• _INPUT DATA_:
Lemma brightness_decodes_witness :
  exists byte,
    wire (snd (set_brightness (flaky_write 9) (flaky_register_write_u8 9)
                 11 demo))
    = wire demo ++ [(RawWrite byte, snd (flaky_write 9 byte (i2c demo)))]
    /\ Z.land byte 0x0F = 11
    /\ Z.shiftr byte 4 = 0xE.
Proof.
  apply (brightness_decodes (flaky_write 9) (flaky_register_write_u8 9)
           demo 11).
  lia.
Defined.

Lemma blink_decodes_witness :
  exists byte,
    wire (snd (set_blink_rate (flaky_write 9) (flaky_register_write_u8 9)
                 3 demo))
    = wire demo ++ [(RawWrite byte, snd (flaky_write 9 byte (i2c demo)))]
    /\ Z.land (Z.shiftr byte 1) 0x03 = 3
    /\ Z.land byte 0x01 = 0x01
    /\ Z.shiftr byte 3 = 0x10
    /\ Z.shiftr byte 4 <> 0xE /\ byte <> 0x21.
Proof.
  apply (blink_decodes (flaky_write 9) (flaky_register_write_u8 9) demo 3).
  lia.
Defined.

(** The text of the demonstration device, as Python prints it. *)
Example str_of_demo_first_rows :
  String.concat newline
    ["1 1 1 1 1 1 1 1"; "0 0 0 0 0 0 0 0"; "1 0 0 0 0 0 0 1";
     "0 0 0 0 0 1 0 0"]%string
  = String.concat newline
      (map (fun row =>
              String.concat " "
                (rev (py_list_of_str (format_0b 8 row))))
           (take 4 (_display_buffer demo))).
Proof. reflexivity. Qed.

• _YOUR GOAL_: Set down exactly, and only, the lines from the one containing "apply (brightness_decodes (flaky_write" through the final line of the entries above.

• _FINISHED TASK_:
  apply (brightness_decodes (flaky_write 9) (flaky_register_write_u8 9)
           demo 11).
  lia.
Defined.

Lemma blink_decodes_witness :
  exists byte,
    wire (snd (set_blink_rate (flaky_write 9) (flaky_register_write_u8 9)
                 3 demo))
    = wire demo ++ [(RawWrite byte, snd (flaky_write 9 byte (i2c demo)))]
    /\ Z.land (Z.shiftr byte 1) 0x03 = 3
    /\ Z.land byte 0x01 = 0x01
    /\ Z.shiftr byte 3 = 0x10
    /\ Z.shiftr byte 4 <> 0xE /\ byte <> 0x21.
Proof.
  apply (blink_decodes (flaky_write 9) (flaky_register_write_u8 9) demo 3).
  lia.
Defined.

(** The text of the demonstration device, as Python prints it. *)
Example str_of_demo_first_rows :
  String.concat newline
    ["1 1 1 1 1 1 1 1"; "0 0 0 0 0 0 0 0"; "1 0 0 0 0 0 0 1";
     "0 0 0 0 0 1 0 0"]%string
  = String.concat newline
      (map (fun row =>
              String.concat " "
                (rev (py_list_of_str (format_0b 8 row))))
           (take 4 (_display_buffer demo))).
Proof. reflexivity. Qed.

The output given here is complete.